## Task prompt
Once the line holding "- intros k x y" is found in the listing below, write it out and each later line exactly, up to and including the one holding "(** Identities stay, with".

------------------------------------------------------------------------

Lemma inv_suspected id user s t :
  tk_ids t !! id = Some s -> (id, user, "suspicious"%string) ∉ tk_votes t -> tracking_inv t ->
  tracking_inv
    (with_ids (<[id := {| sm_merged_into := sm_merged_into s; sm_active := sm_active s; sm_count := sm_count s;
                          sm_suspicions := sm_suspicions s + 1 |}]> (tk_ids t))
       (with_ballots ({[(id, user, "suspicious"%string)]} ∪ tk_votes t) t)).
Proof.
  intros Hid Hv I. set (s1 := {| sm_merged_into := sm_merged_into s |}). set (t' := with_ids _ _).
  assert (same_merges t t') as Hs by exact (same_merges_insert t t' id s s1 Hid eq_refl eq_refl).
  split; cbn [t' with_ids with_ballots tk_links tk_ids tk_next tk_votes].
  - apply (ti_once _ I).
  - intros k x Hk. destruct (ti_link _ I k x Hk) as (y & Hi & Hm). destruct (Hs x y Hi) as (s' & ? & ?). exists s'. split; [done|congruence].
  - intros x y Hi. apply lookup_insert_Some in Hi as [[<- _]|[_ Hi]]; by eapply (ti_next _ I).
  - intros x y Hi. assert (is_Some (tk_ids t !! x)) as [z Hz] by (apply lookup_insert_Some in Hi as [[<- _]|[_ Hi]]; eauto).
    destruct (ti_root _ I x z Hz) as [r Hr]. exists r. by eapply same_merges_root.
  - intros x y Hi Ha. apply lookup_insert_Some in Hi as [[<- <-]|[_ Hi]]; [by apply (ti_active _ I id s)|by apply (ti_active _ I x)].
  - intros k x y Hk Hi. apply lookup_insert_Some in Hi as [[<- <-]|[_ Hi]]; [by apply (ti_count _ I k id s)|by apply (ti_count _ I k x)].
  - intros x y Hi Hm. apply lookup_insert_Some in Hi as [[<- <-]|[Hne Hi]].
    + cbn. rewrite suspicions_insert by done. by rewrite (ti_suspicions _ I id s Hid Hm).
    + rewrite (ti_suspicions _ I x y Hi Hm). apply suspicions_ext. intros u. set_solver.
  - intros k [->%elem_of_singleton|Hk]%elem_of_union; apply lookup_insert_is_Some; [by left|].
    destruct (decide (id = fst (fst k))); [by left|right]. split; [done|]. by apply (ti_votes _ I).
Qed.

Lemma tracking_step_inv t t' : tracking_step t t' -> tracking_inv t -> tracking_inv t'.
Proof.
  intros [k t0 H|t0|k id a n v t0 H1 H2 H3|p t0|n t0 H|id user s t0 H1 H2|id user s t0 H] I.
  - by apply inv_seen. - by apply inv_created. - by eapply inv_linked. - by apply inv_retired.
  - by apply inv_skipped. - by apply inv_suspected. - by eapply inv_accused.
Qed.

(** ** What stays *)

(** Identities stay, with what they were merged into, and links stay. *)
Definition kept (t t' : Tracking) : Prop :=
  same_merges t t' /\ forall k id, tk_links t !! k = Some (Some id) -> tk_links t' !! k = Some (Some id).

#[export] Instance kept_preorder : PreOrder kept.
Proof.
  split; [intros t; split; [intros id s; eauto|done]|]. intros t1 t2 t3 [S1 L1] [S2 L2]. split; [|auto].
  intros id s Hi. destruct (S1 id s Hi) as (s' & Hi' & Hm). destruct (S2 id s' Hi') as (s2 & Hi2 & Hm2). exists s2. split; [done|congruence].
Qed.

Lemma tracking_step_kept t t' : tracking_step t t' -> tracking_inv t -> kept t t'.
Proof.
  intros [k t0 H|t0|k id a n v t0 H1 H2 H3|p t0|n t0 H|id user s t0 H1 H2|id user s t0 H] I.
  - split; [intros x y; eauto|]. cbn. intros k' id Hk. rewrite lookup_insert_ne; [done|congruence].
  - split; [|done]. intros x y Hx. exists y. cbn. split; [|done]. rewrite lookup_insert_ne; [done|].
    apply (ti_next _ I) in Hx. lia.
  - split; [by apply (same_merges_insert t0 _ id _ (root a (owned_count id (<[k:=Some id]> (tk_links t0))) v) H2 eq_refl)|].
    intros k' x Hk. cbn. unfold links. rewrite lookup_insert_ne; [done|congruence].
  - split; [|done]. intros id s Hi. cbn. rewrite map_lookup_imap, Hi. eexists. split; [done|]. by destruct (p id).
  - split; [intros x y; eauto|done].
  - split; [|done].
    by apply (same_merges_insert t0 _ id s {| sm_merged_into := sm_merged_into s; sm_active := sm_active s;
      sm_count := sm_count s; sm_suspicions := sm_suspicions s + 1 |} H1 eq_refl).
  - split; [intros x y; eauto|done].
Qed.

------------------------------------------------------------------------

## Response box
  - intros k x y Hk Hi. apply lookup_insert_Some in Hi as [[<- <-]|[_ Hi]]; [by apply (ti_count _ I k id s)|by apply (ti_count _ I k x)].
  - intros x y Hi Hm. apply lookup_insert_Some in Hi as [[<- <-]|[Hne Hi]].
    + cbn. rewrite suspicions_insert by done. by rewrite (ti_suspicions _ I id s Hid Hm).
    + rewrite (ti_suspicions _ I x y Hi Hm). apply suspicions_ext. intros u. set_solver.
  - intros k [->%elem_of_singleton|Hk]%elem_of_union; apply lookup_insert_is_Some; [by left|].
    destruct (decide (id = fst (fst k))); [by left|right]. split; [done|]. by apply (ti_votes _ I).
Qed.

Lemma tracking_step_inv t t' : tracking_step t t' -> tracking_inv t -> tracking_inv t'.
Proof.
  intros [k t0 H|t0|k id a n v t0 H1 H2 H3|p t0|n t0 H|id user s t0 H1 H2|id user s t0 H] I.
  - by apply inv_seen. - by apply inv_created. - by eapply inv_linked. - by apply inv_retired.
  - by apply inv_skipped. - by apply inv_suspected. - by eapply inv_accused.
Qed.

(** ** What stays *)

(** Identities stay, with what they were merged into, and links stay. *)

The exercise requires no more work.